An exact copy of the data below is required; return it in full.

# # # # # # #

Lemma float_ltb_asym (a b : float) :
  (a <? b)%float = true → (b <? a)%float = false.
Proof.
  rewrite !ltb_spec. unfold SFltb.
  destruct (SFcompare (Prim2SF a) (Prim2SF b)) as [[]|] eqn:Hab; try done.
  by rewrite (SFcompare_Lt_swap _ _ Hab).
Qed.

(** *** The signal *)

(** The average values at [i - 1] and [i] (previous short, previous long,
    current short, current long), when all four are available. *)
Definition cross_values (ma10 ma100 : list (option float)) (i : nat)
  : option (float * float * float * float) :=
  prevShort ← mjoin (ma10 !! (i - 1)%nat);
  prevLong ← mjoin (ma100 !! (i - 1)%nat);
  currShort ← mjoin (ma10 !! i);
  currLong ← mjoin (ma100 !! i);
  Some (prevShort, prevLong, currShort, currLong).

(** prevShort <= prevLong and currShort > currLong. *)
Definition golden_cross (ma10 ma100 : list (option float)) (i : nat) : bool :=
  match cross_values ma10 ma100 i with
  | Some (prevShort, prevLong, currShort, currLong) =>
      (prevShort <=? prevLong)%float && Number.gtb currShort currLong
  | None => false
  end.

(** prevShort >= prevLong and currShort < currLong. *)
Definition death_cross (ma10 ma100 : list (option float)) (i : nat) : bool :=
  match cross_values ma10 ma100 i with
  | Some (prevShort, prevLong, currShort, currLong) =>
      Number.geb prevShort prevLong && (currShort <? currLong)%float
  | None => false
  end.

Lemma crosses_exclusive ma10 ma100 i :
  golden_cross ma10 ma100 i && death_cross ma10 ma100 i = false.
Proof.
  unfold golden_cross, death_cross.
  destruct (cross_values ma10 ma100 i) as [[[[ps pl] cs] cl]|]; [|done].
  unfold Number.gtb.
  destruct (cl <? cs)%float eqn:Hgt; [|by rewrite andb_false_r].
  by rewrite (float_ltb_asym _ _ Hgt), !andb_false_r.
Qed.

Lemma signal_spec ma10 ma100 i :
  (1 ≤ i)%nat → (i < length ma10)%nat → (i < length ma100)%nat →
  signal ma10 ma100 i =
    if golden_cross ma10 ma100 i then ABuy
    else if death_cross ma10 ma100 i then ASell
    else AHold.
Proof.
  intros H1 H10 H100.
  pose proof (crosses_exclusive ma10 ma100 i) as Hex. revert Hex.
  unfold signal, golden_cross, death_cross, cross_values.
  replace (Z.of_nat i - 1) with (Z.of_nat (i - 1)) by lia.
  rewrite !ma_at_nat.
  destruct (lookup_lt_is_Some_2 ma10 (i - 1)) as [ps ->]; [lia|].
  destruct (lookup_lt_is_Some_2 ma100 (i - 1)) as [pl ->]; [lia|].
  destruct (lookup_lt_is_Some_2 ma10 i) as [cs ->]; [lia|].
  destruct (lookup_lt_is_Some_2 ma100 i) as [cl ->]; [lia|].
  destruct ps as [ps|], pl as [pl|], cs as [cs|], cl as [cl|]; simpl; try done.
  destruct ((ps <=? pl)%float && Number.gtb cs cl); simpl; [by intros ->|].
  by destruct (Number.geb ps pl && (cs <? cl)%float).
Qed.

Definition buy_trade (d : StockDataPoint) : Trade :=
  {| trade_date := date d; type := buy; price := close d; desc := "金叉买入" |}.
Definition sell_trade (d : StockDataPoint) : Trade :=
  {| trade_date := date d; type := sell; price := close d; desc := "死叉卖出" |}.

(** ** Rounding in binary64 arithmetic

    Upper bounds for sums, products and quotients of non-negative floats,
    from the definition of the operations in [SpecFloat]. *)

(** Located values: [n / d] lies in [m, m + 1), at the place the two bits say. *)
Definition located (n d : Z) (mrs : shr_record) : Prop :=
  0 < d ∧ 0 ≤ shr_m mrs ∧
  match shr_r mrs, shr_s mrs with
  | false, false => n = shr_m mrs * d
  | false, true => shr_m mrs * d < n ∧ 2 * n < (2 * shr_m mrs + 1) * d
  | true, false => 2 * n = (2 * shr_m mrs + 1) * d
  | true, true => (2 * shr_m mrs + 1) * d < 2 * n ∧ n < (shr_m mrs + 1) * d
  end.

Lemma located_shr_1 n d mrs : located n d mrs → located n (2 * d) (shr_1 mrs).
Proof.
  destruct mrs as [m r s]. unfold located. simpl.
  intros (Hd & Hm & H).
  destruct m as [|p|p]; [| |lia].
  - destruct r, s; simpl; lia.
  - destruct p as [p|p|]; destruct r, s; simpl; lia.
Qed.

# # # # # # #

* **EXPECTED ANSWER**:
Lemma float_ltb_asym (a b : float) :
  (a <? b)%float = true → (b <? a)%float = false.
Proof.
  rewrite !ltb_spec. unfold SFltb.
  destruct (SFcompare (Prim2SF a) (Prim2SF b)) as [[]|] eqn:Hab; try done.
  by rewrite (SFcompare_Lt_swap _ _ Hab).
Qed.

(** *** The signal *)

(** The average values at [i - 1] and [i] (previous short, previous long,
    current short, current long), when all four are available. *)
Definition cross_values (ma10 ma100 : list (option float)) (i : nat)
  : option (float * float * float * float) :=
  prevShort ← mjoin (ma10 !! (i - 1)%nat);
  prevLong ← mjoin (ma100 !! (i - 1)%nat);
  currShort ← mjoin (ma10 !! i);
  currLong ← mjoin (ma100 !! i);
  Some (prevShort, prevLong, currShort, currLong).

(** prevShort <= prevLong and currShort > currLong. *)
Definition golden_cross (ma10 ma100 : list (option float)) (i : nat) : bool :=
  match cross_values ma10 ma100 i with
  | Some (prevShort, prevLong, currShort, currLong) =>
      (prevShort <=? prevLong)%float && Number.gtb currShort currLong
  | None => false
  end.

(** prevShort >= prevLong and currShort < currLong. *)
Definition death_cross (ma10 ma100 : list (option float)) (i : nat) : bool :=
  match cross_values ma10 ma100 i with
  | Some (prevShort, prevLong, currShort, currLong) =>
      Number.geb prevShort prevLong && (currShort <? currLong)%float
  | None => false
  end.

Lemma crosses_exclusive ma10 ma100 i :
  golden_cross ma10 ma100 i && death_cross ma10 ma100 i = false.
Proof.
  unfold golden_cross, death_cross.
  destruct (cross_values ma10 ma100 i) as [[[[ps pl] cs] cl]|]; [|done].
  unfold Number.gtb.
  destruct (cl <? cs)%float eqn:Hgt; [|by rewrite andb_false_r].
  by rewrite (float_ltb_asym _ _ Hgt), !andb_false_r.
Qed.

Lemma signal_spec ma10 ma100 i :
  (1 ≤ i)%nat → (i < length ma10)%nat → (i < length ma100)%nat →
  signal ma10 ma100 i =
    if golden_cross ma10 ma100 i then ABuy
    else if death_cross ma10 ma100 i then ASell
    else AHold.
Proof.
  intros H1 H10 H100.
  pose proof (crosses_exclusive ma10 ma100 i) as Hex. revert Hex.
  unfold signal, golden_cross, death_cross, cross_values.
  replace (Z.of_nat i - 1) with (Z.of_nat (i - 1)) by lia.
  rewrite !ma_at_nat.
  destruct (lookup_lt_is_Some_2 ma10 (i - 1)) as [ps ->]; [lia|].
  destruct (lookup_lt_is_Some_2 ma100 (i - 1)) as [pl ->]; [lia|].
  destruct (lookup_lt_is_Some_2 ma10 i) as [cs ->]; [lia|].
  destruct (lookup_lt_is_Some_2 ma100 i) as [cl ->]; [lia|].
  destruct ps as [ps|], pl as [pl|], cs as [cs|], cl as [cl|]; simpl; try done.
  destruct ((ps <=? pl)%float && Number.gtb cs cl); simpl; [by intros ->|].
  by destruct (Number.geb ps pl && (cs <? cl)%float).
Qed.

Definition buy_trade (d : StockDataPoint) : Trade :=
  {| trade_date := date d; type := buy; price := close d; desc := "金叉买入" |}.
Definition sell_trade (d : StockDataPoint) : Trade :=
  {| trade_date := date d; type := sell; price := close d; desc := "死叉卖出" |}.

(** ** Rounding in binary64 arithmetic

    Upper bounds for sums, products and quotients of non-negative floats,
    from the definition of the operations in [SpecFloat]. *)

(** Located values: [n / d] lies in [m, m + 1), at the place the two bits say. *)
Definition located (n d : Z) (mrs : shr_record) : Prop :=
  0 < d ∧ 0 ≤ shr_m mrs ∧
  match shr_r mrs, shr_s mrs with
  | false, false => n = shr_m mrs * d
  | false, true => shr_m mrs * d < n ∧ 2 * n < (2 * shr_m mrs + 1) * d
  | true, false => 2 * n = (2 * shr_m mrs + 1) * d
  | true, true => (2 * shr_m mrs + 1) * d < 2 * n ∧ n < (shr_m mrs + 1) * d
  end.

Lemma located_shr_1 n d mrs : located n d mrs → located n (2 * d) (shr_1 mrs).
Proof.
  destruct mrs as [m r s]. unfold located. simpl.
  intros (Hd & Hm & H).
  destruct m as [|p|p]; [| |lia].
  - destruct r, s; simpl; lia.
  - destruct p as [p|p|]; destruct r, s; simpl; lia.
Qed.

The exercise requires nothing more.